I watched Little Girl Blue this weekend. I'm not a big Janis Joplin fan to be honest, don't get me wrong she was incredible and I can see that. I just generally don't enjoy listening to women singing. But I think I know now why so many incredible artists die so young. I think it's because they can truly only exist in their time. I don't think Janice would have survived the changes in people and society that came with the later 70's and 80's. She might have physically but emotionally I don't think she could have. I think the same applies to Morrison and Cobain too. I honestly can't picture them in any other time. Or maybe I'm just trying to rationalize early preventable deaths.

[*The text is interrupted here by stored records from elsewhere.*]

(* ===== verification/Matcher.v ===== *)
(** VAST/VASTMatcher.cpp: a matcher manages the subscriptions of the clients in its region. Its
    peer ([vm_peer], a pointer) takes part in the overlay and owns the subscriptions as shared
    objects; the matcher tells clients of the neighbors their subscriptions see, delivers
    publications, and on the gateway assigns worlds to matchers (file Gateway). *)

From S2P Require Import Prelude Bytes StdMap Float Serial Geometry Subscription Message VastBuffer NetManager.
From S2P Require Import NetInterface VastNet VastSend VastJoin MessageQueue Routing QueueSafe Handlers Gateway.
From S2P Require Import VonInterfaces VonPeer VSOTypes VSOPeer MatcherHost.
Local Open Scope Z_scope.

Record VASTMatcher (V : Type) := mkVM { vm_state : NodeState; vm_host : matcher_host; vm_peer : option (VSOPeer V) }.
Arguments mkVM {V}. Arguments vm_state {V}. Arguments vm_host {V}. Arguments vm_peer {V}.

Definition SUBSCRIPTION_AOI_BUFFER : Z := 10.
Definition MATCHER_AOI : Z := 5.

(** [float] values as their bits *)
Definition f32_ratio (a b : Z) : Z := bits_of_f32 (f32_div (f32_of_Z a) (f32_of_Z b)).
Definition UNDERLOAD : Z := bits_of_f32 (f32_of_Z (-1)).

(** A subscription, changed *)
Definition set_dirty (s : Subscription) (b : bool) : Subscription :=
  mkSub (sub_host_id s) (sub_id s) (layer s) (sub_aoi s) (relay s) (active s) b (in_region s)
        (sub_time s) (world_id s) (neighbor_states s) (neighbors s).
Definition set_in_region (s : Subscription) (b : bool) : Subscription :=
  mkSub (sub_host_id s) (sub_id s) (layer s) (sub_aoi s) (relay s) (active s) (dirty s) b
        (sub_time s) (world_id s) (neighbor_states s) (neighbors s).
Definition set_relay (s : Subscription) (a : Addr) : Subscription :=
  mkSub (sub_host_id s) (sub_id s) (layer s) (sub_aoi s) a (active s) (dirty s) (in_region s)
        (sub_time s) (world_id s) (neighbor_states s) (neighbors s).
Definition move_sub (s : Subscription) (a : Area) (t : Z) : Subscription :=
  mkSub (sub_host_id s) (sub_id s) (layer s)
        (mkArea (center a) (if radius a =? 0 then radius (sub_aoi s) else radius a)
                (if height a =? 0 then height (sub_aoi s) else height a))
        (relay s) (active s) true (in_region s)
        (if t =? 0 then sub_time s else t) (world_id s) (neighbor_states s) (neighbors s).
Definition renew_sub (s : Subscription) (id r : Z) : Subscription :=
  mkSub (sub_host_id s) id (layer s) (mkArea (center (sub_aoi s)) r (height (sub_aoi s))) (relay s) (active s) (dirty s)
        (in_region s) (sub_time s) (world_id s) (neighbor_states s) (neighbors s).

(** *** Who sees whom *)

(** Layer 0 sees all subscriptions in the region of this matcher. *)
Definition sees (s1 s2 : Subscription) : bool :=
  (layer s1 =? 0) && in_region s2
  || (layer s1 =? layer s2) && Area_overlaps (sub_aoi s1) (center (sub_aoi s2)) 0.

(** The inner loop: [s1] and each of the subscriptions behind it *)
Fixpoint see_rest (own : Z → bool) (s1 : Subscription) (l : list (Z * Subscription))
    : Subscription * list (Z * Subscription) :=
  match l with
  | [] => (s1, [])
  | (k, s2) :: l =>
      let s1' := if own (sub_id s1) && sees s1 s2 then addNeighbor s1 s2 else s1 in
      let s2' := if own (sub_id s2) && sees s2 s1' then addNeighbor s2 s1' else s2 in
      let '(s1', l) := see_rest own s1' l in
      (s1', (k, s2') :: l)
  end.

(** The outer loop; the number of subscriptions bounds its turns. *)
Fixpoint see_all (n : nat) (own : Z → bool) (l : list (Z * Subscription)) : list (Z * Subscription) :=
  match n, l with
  | S n, (k, s1) :: l =>
      let '(s1, l) := see_rest own s1 l in
      (k, clearInvisibleNeighbors (addNeighbor s1 s1)) :: see_all n own l
  | _, _ => []
  end.

(** Local variables that the code leaves uninitialised when a message is too short *)
Record vm_uninit := mkVmUninit {
  mu_world : Z; mu_id : Z; mu_x : Z; mu_y : Z; mu_layer : Z; mu_n : Z; mu_sub_world : Z }.

Section matcher.
Context {N V : Type} `{NetManager N} `{Voronoi V}.
Context (vjunk : von_uninit) (ojunk : vso_uninit) (gjunk : gw_uninit) (junk : vm_uninit).
Implicit Types (q : mqueue N) (h : matcher_host) (p : VSOPeer V) (m : VASTMatcher V).

Definition VM_isJoined m : bool := bool_decide (vm_state m = JOINED).

(** [isActive ()] *)
Definition VM_isActive m : VASTMatcher V * bool :=
  match vm_peer m with
  | None => (m, false)
  | Some p => let '(p, b) := isJoined p in (mkVM (vm_state m) (vm_host m) (Some p), b)
  end.

(** [initHandler ()] *)
Definition VM_initHandler q m : mqueue N * VASTMatcher V :=
  let h := vm_host m in
  let n := m_self h in
  (q, mkVM (vm_state m) (set_m_self h (mkNode (hostID q) (node_time n) (node_aoi n) (getAddress (manager (net q)))) (m_gateway h))
           (vm_peer m)).

(** [notifyCandidacy ()] *)
Definition notifyCandidacy (now : Z) q h : outcome (mqueue N) :=
  if m_is_matcher h && is_public (net q) then
    '(msg, _) ← store_obj (set_priority (new_msg MATCHER_CANDIDATE) 1) (node_addr (m_self h));
    '(q, _, _, _) ← matcher_send now q (addTarget msg (host_id (m_gateway h)));
    Ok q
  else Ok q.

(** [setGateway (gatewayIP)] *)
Definition setGateway q h (ip : IPaddr) : matcher_host :=
  let gw := validateIPAddress (net q) ip in
  set_m_self h (m_self h) (Addr_make (resolveHostID gw) gw).

(** [join (gatewayIP)] *)
Definition VM_join (now : Z) q m (ip : IPaddr) : outcome (mqueue N * VASTMatcher V * bool) :=
  match vm_peer m with
  | Some _ => Ok (q, m, false)
  | None =>
      let h := setGateway q (vm_host m) ip in
      let p := VSO_new (q, h) (node_id (m_self h)) AOI_DETECTION_BUFFER in
      let n := m_self h in
      let a := node_aoi n in
      let h := set_m_self h (with_aoi n (mkArea (center a) MATCHER_AOI (height a))) (m_gateway h) in
      q ← notifyCandidacy now q h;
      Ok (q, mkVM JOINED h (Some p), true)
  end.

(** [leave ()] *)
Definition VM_leave (now ms : Z) q m : outcome (mqueue N * VASTMatcher V * bool) :=
  if negb (VM_isJoined m) then Ok (q, m, false) else
  match vm_peer m with
  | None => Fail OutOfBounds
  | Some p =>
      '(s, v) ← VP_leave now (q, vm_host m) (vp p) true;
      '(s, _) ← VSO_tick now ms s (set_vp p v);
      let h := snd s in
      Ok (fst s, mkVM ABSENT (set_m_origin h 0 (m_origin h) (m_origin_addr h)) None, true)
  end.

(** *** Subscriptions *)

(** [addSubscription (sub, is_owner)] *)
Definition addSubscription (now : Z) q h p (sub : Subscription) (owner : bool)
    : outcome (mqueue N * matcher_host * VSOPeer V * bool) :=
  if has (sub_id sub) (m_subs h) then Ok (q, h, p, false) else
  let h := with_subs h (set (sub_id sub) (set_dirty sub true) (m_subs h)) in
  '(s, p, _) ← insertSharedObject now (q, h) p (sub_id sub) (sub_aoi sub) owner;
  let q := notifyMapping (notifyMapping (fst s) (host_id (relay sub)) (relay sub)) (sub_id sub) (relay sub) in
  Ok (q, snd s, p, true).

(** [removeSubscription (sub_no)] *)
Definition removeSubscription h p (id : Z) : matcher_host * VSOPeer V * bool :=
  let '(h, l, b) := remove_entry h (objects p) id in (h, set_objects p l, b).

Definition removeSubscriptions h p (ids : list Z) : matcher_host * VSOPeer V :=
  foldl (λ x id, fst (removeSubscription (fst x) (snd x) id)) (h, p) ids.

(** [updateSubscription (sub_no, new_aoi, sendtime, relay, is_owner)]; [None] is a null pointer. *)
Definition updateSubscription (now : Z) q h p (id : Z) (a : Area) (t : Z) (r : option Addr) (owner : option bool)
    : mqueue N * matcher_host * VSOPeer V * bool :=
  match find id (m_subs h) with
  | None => (q, h, p, false)
  | Some x =>
      if negb (t =? 0) && (t <? sub_time x) then (q, h, p, false) else
      let x := move_sub x a t in
      let p := fst (updateSharedObject now (q, h) p id (sub_aoi x) owner) in
      match r with
      | Some r =>
          if negb (host_id (relay x) =? host_id r) then
            let h := with_subs h (set id (set_relay x r) (m_subs h)) in
            (notifyMapping q (sub_id x) r,
             if isOwner p (sub_id x) then with_replicas h (erase (sub_id x) (m_replicas h)) else h, p, true)
          else (q, with_subs h (set id x (m_subs h)), p, true)
      | None => (q, with_subs h (set id x (m_subs h)), p, true)
      end
  end.

(** [subscriberDisconnected (host_id)] *)
Definition subscriberDisconnected h p (host : Z) : matcher_host * VSOPeer V :=
  removeSubscriptions h p ((λ x, sub_id (snd x)) <$> filter (λ x, sub_host_id (snd x) = host) (m_subs h)).

(** [refreshSubscriptionNeighbors ()] *)
Fixpoint clear_round p (l : list (Z * Subscription)) (me : Z) : outcome (list (Z * Subscription)) :=
  match l with
  | [] => Ok []
  | (k, x) :: l =>
      b ← vor_contains (voronoi (vp p)) me (center (sub_aoi x));
      l ← clear_round p l me;
      let x := clearStates x 0 in
      Ok ((k, if b : bool then set_in_region x true else x) :: l)
  end.

Definition refreshSubscriptionNeighbors h p : outcome matcher_host :=
  l ← clear_round p (m_subs h) (node_id (m_self h));
  Ok (with_subs h (see_all (length l) (isOwner p) l)).

(** *** Tasks *)

(** [refreshMatcherList ()] *)
Fixpoint node_ids p (l : list Z) : outcome (list Z) :=
  match l with
  | [] => Ok []
  | k :: l => n ← pointee (vp p) k; r ← node_ids p l; Ok (node_id n :: r)
  end.

Definition refreshMatcherList h p : outcome matcher_host :=
  l ← node_ids p (tail (pneighbors (vp p))); Ok (set_m_neighbors h l).

(** [checkOverload ()] *)
Definition checkOverload (now ms : Z) q h p : outcome (mqueue N * matcher_host * VSOPeer V) :=
  let n := getOwnedObjectSize p in
  let h := if 0 <? n then set_stat h (addRecord (m_stat h) n) else h in
  if m_limit h =? 0 then Ok (q, h, p) else
  let level := if m_limit h <? n then f32_ratio n (m_limit h) else if n =? 0 then UNDERLOAD else 0 in
  '(s, p) ← notifyLoading now ms (q, h) p level;
  Ok (fst s, snd s, p).

(** [notifyClients ()] *)
Definition neighbor_node (n : Subscription) : Node := mkNode (sub_id n) (sub_time n) (sub_aoi n) (relay n).

Fixpoint store_updates (subs : list (Z * Subscription)) (changed : bool) (msg : Message) (n : Z)
    (l : list (Z * NeighborUpdateStatus)) : outcome (Message * Z) :=
  match l with
  | [] => Ok (msg, n)
  | (k, st) :: l =>
      if bool_decide (st = UNCHANGED) && negb changed then store_updates subs changed msg n l else
      let nb := find k subs in
      let st := match nb with Some _ => st | None => DELETED end in
      '(msg, _) ← store_int 8 msg k;
      '(msg, _) ← store_int 4 msg (status_code st);
      msg ← match st, nb with
            | INSERTED, Some x => '(msg, _) ← store_obj msg (neighbor_node x); Ok msg
            | UPDATED, Some x => '(msg, _) ← store_obj msg (sub_aoi x); '(msg, _) ← store_int 8 msg (sub_time x); Ok msg
            | _, _ => Ok msg
            end;
      store_updates subs changed msg (u8 (n + 1)) l
  end.

(** The client is told of another matcher that is closest. *)
Definition notify_closest (now : Z) q h p (msg : Message) (x : Subscription) : outcome (mqueue N * matcher_host * Message) :=
  closest ← getClosestEnclosing p (center (sub_aoi x));
  if negb (closest =? 0) && negb (default 0 (find (sub_id x) (m_closest h)) =? closest) then
    let h := set_tables h (m_subs h) (m_replicas h) (set (sub_id x) closest (m_closest h)) in
    if memb closest (m_neighbors h) then
      n ← pointee (vp p) closest;
      '(msg, _) ← store_obj (set_priority (clear msg (code NOTIFY_CLOSEST) 0 3) 1) (node_addr n);
      '(q, msg, _, _) ← sendClientMessage now q msg (sub_host_id x);
      Ok (q, h, msg)
    else Fail OutOfBounds
  else Ok (q, h, msg).

Definition notify_client (now : Z) q h p (msg : Message) (failed : list Z) (id : Z) (x : Subscription)
    : outcome (mqueue N * matcher_host * Message * list Z) :=
  match neighbor_states x with
  | [] => Ok (q, h, msg, failed)
  | l =>
      if negb (isOwner p (sub_id x)) then Ok (q, h, msg, failed) else
      '(q, h, msg) ← notify_closest now q h p msg x;
      '(msg, n) ← store_updates (m_subs h) (dirty x) (set_priority (clear msg (code NEIGHBOR) 0 3) 1) 0 l;
      '(q, msg, failed) ←
        (if 0 <? n then
           '(msg, _) ← store_int 1 msg n;
           '(q, msg, _, k) ← sendClientMessage now q msg (sub_host_id x);
           Ok (q, msg, if k =? 0 then failed ++ [id] else failed)
         else Ok (q, msg, failed));
      Ok (q, with_subs h (set id (set_dirty x false) (m_subs h)), msg, failed)
  end.

Fixpoint notify_each (now : Z) q h p (msg : Message) (failed : list Z) (ids : list Z)
    : outcome (mqueue N * matcher_host * list Z) :=
  match ids with
  | [] => Ok (q, h, failed)
  | id :: ids =>
      '(q, h, msg, failed) ← match find id (m_subs h) with
                             | Some x => notify_client now q h p msg failed id x
                             | None => Ok (q, h, msg, failed)
                             end;
      notify_each now q h p msg failed ids
  end.

Definition notifyClients (now : Z) q h p : outcome (mqueue N * matcher_host * VSOPeer V) :=
  '(q, h, failed) ← notify_each now q h p (new_msg NEIGHBOR) [] (fst <$> m_subs h);
  let '(h, p) := removeSubscriptions h p failed in
  Ok (q, h, p).

(** The subscriptions that are owned stay alive. *)
Fixpoint refresh_owned (now : Z) q h p (ids : list Z) : mqueue N * matcher_host * VSOPeer V :=
  match ids with
  | [] => (q, h, p)
  | id :: ids =>
      match find id (m_subs h) with
      | Some x =>
          if isOwner p (sub_id x) then
            let '(q, h, p, _) := updateSubscription now q h p (sub_id x) (sub_aoi x) (sub_time x) None None in
            refresh_owned now q h p ids
          else refresh_owned now q h p ids
      | None => refresh_owned now q h p ids
      end
  end.

Definition matcher_periodic (now ms : Z) q h p : outcome (mqueue N * matcher_host * VSOPeer V) :=
  let t := timestamp now q in
  if m_periodic h <=? t then
    let h := set_m_periodic h (u64 (t + per_second q)) (m_keepalive h) in
    let '(q, h, p) := refresh_owned now q h p (fst <$> m_subs h) in
    let '(p, active) := isJoined p in
    '(q, h) ← sendKeepAlive now ms q h active;
    if isGateway h then
      '(q, g) ← removeExpiredMatchers now ms q (m_gate h); Ok (q, set_gate h g, p)
    else Ok (q, h, p)
  else Ok (q, h, p).

(** [postHandling ()] *)
Definition matcher_tasks (now ms : Z) q h p : outcome (mqueue N * matcher_host * VSOPeer V) :=
  h ← refreshMatcherList h p;
  '(q, h, p) ← (if m_static h then Ok (q, h, p) else checkOverload now ms q h p);
  h ← refreshSubscriptionNeighbors h p;
  '(q, h, p) ← notifyClients now q h p;
  matcher_periodic now ms q h p.

Definition VM_postHandling (now ms : Z) q m : outcome (mqueue N * VASTMatcher V) :=
  match vm_peer m with
  | None => Ok (q, m)
  | Some p =>
      let '(p, joined) := isJoined p in
      '(q, h, p) ← (if joined : bool then matcher_tasks now ms q (vm_host m) p else Ok (q, vm_host m, p));
      '(s, p) ← VSO_tick now ms (q, h) p;
      Ok (fst s, mkVM (vm_state m) (snd s) (Some p))
  end.
End matcher.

So I have to be honest, things aren't going well relationship-wise. I find myself less and less connected to both P&H. I haven't felt connected to H for a couple years. I can't handle her, she landed me in therapy. I'm not kidding. I think we're just too opposite to get along over the long term. She's extremely emotional and prone to spells of depression that take the joy (or any positive feeling) away from everyone around her. I could go into more but I don't think this is the right space to do that. Suffice to say I've separated from her emotionally and physically as often as possible (this is hard to do when you work and live with someone.) P was the reason I was wholeheartedly in the relationship but now that we work different shifts he's never around. I look forward to time with him on weekends but as you can imagine so does H. I don't blame her. What bothers me is that P will choose H over me every time. Logically it makes sense that he would, she is his wife but it still kinda hurts. Let me give you an example:

Sunday: I knew she was going to be having a bad day before I was fully awake. I refused to open my eyes and dozed for a while. I officially woke up about a half hour later when P  got up and left the room. From the bedroom I could hear them talking. I couldn't tell what they were talking about what but I heard her voice getting more and more intense and then she burst into tears. I was wide awake at this point but refused to leave the room. I'm was not getting in the middle of whatever emotional breakdown she decided to have. But I knew I wouldn't be seeing P for pretty much the rest of the day. I thought was confirmed a few minutes later when he came in and announced that they were taking the girls to a local park because she needed to get out. What could I say? He asked what I was going to do for the day (why? how the hell do I know) and I just replied that I'd find something to do. That was enough of an answer I guess because left the room and they were gone (like gone) before I was even down the hall. I looked around the house, talked to the dogs for a few minutes then headed to the beach for the day on my own at 9:45am. I heard nothing from either of them until I got home at 4:15pm. P seemed to be trying to reach out that night but at that point why bother? I ignored him. I don't want to be an after thought and I'm sick of being ignored just because I'm strong enough to handle being ignored. I know he calls her every night from work and they text throughout the day while she and I are at work. I get a texts a few times a week. A call once in a blue moon. Can I handle that? Absolutely. Do I like it? No, no I don't. It just highlights that we do not have an equal relationship and makes me wonder how much more effort I want to put into a relationship that will never be equal and with someone that drives me up a wall most of the time. It's difficult because I have put down some deep roots with this family. I do love P, very, very much. I love the kids (as crazy as they drive me) but today I'm leaning towards I need more. I shouldn't really have to fight for attention or be the one to always initiate any kind of sex. So how to disengage? And where to go? Or do I just need to chill out and wait for things will get better again?

I just don't know.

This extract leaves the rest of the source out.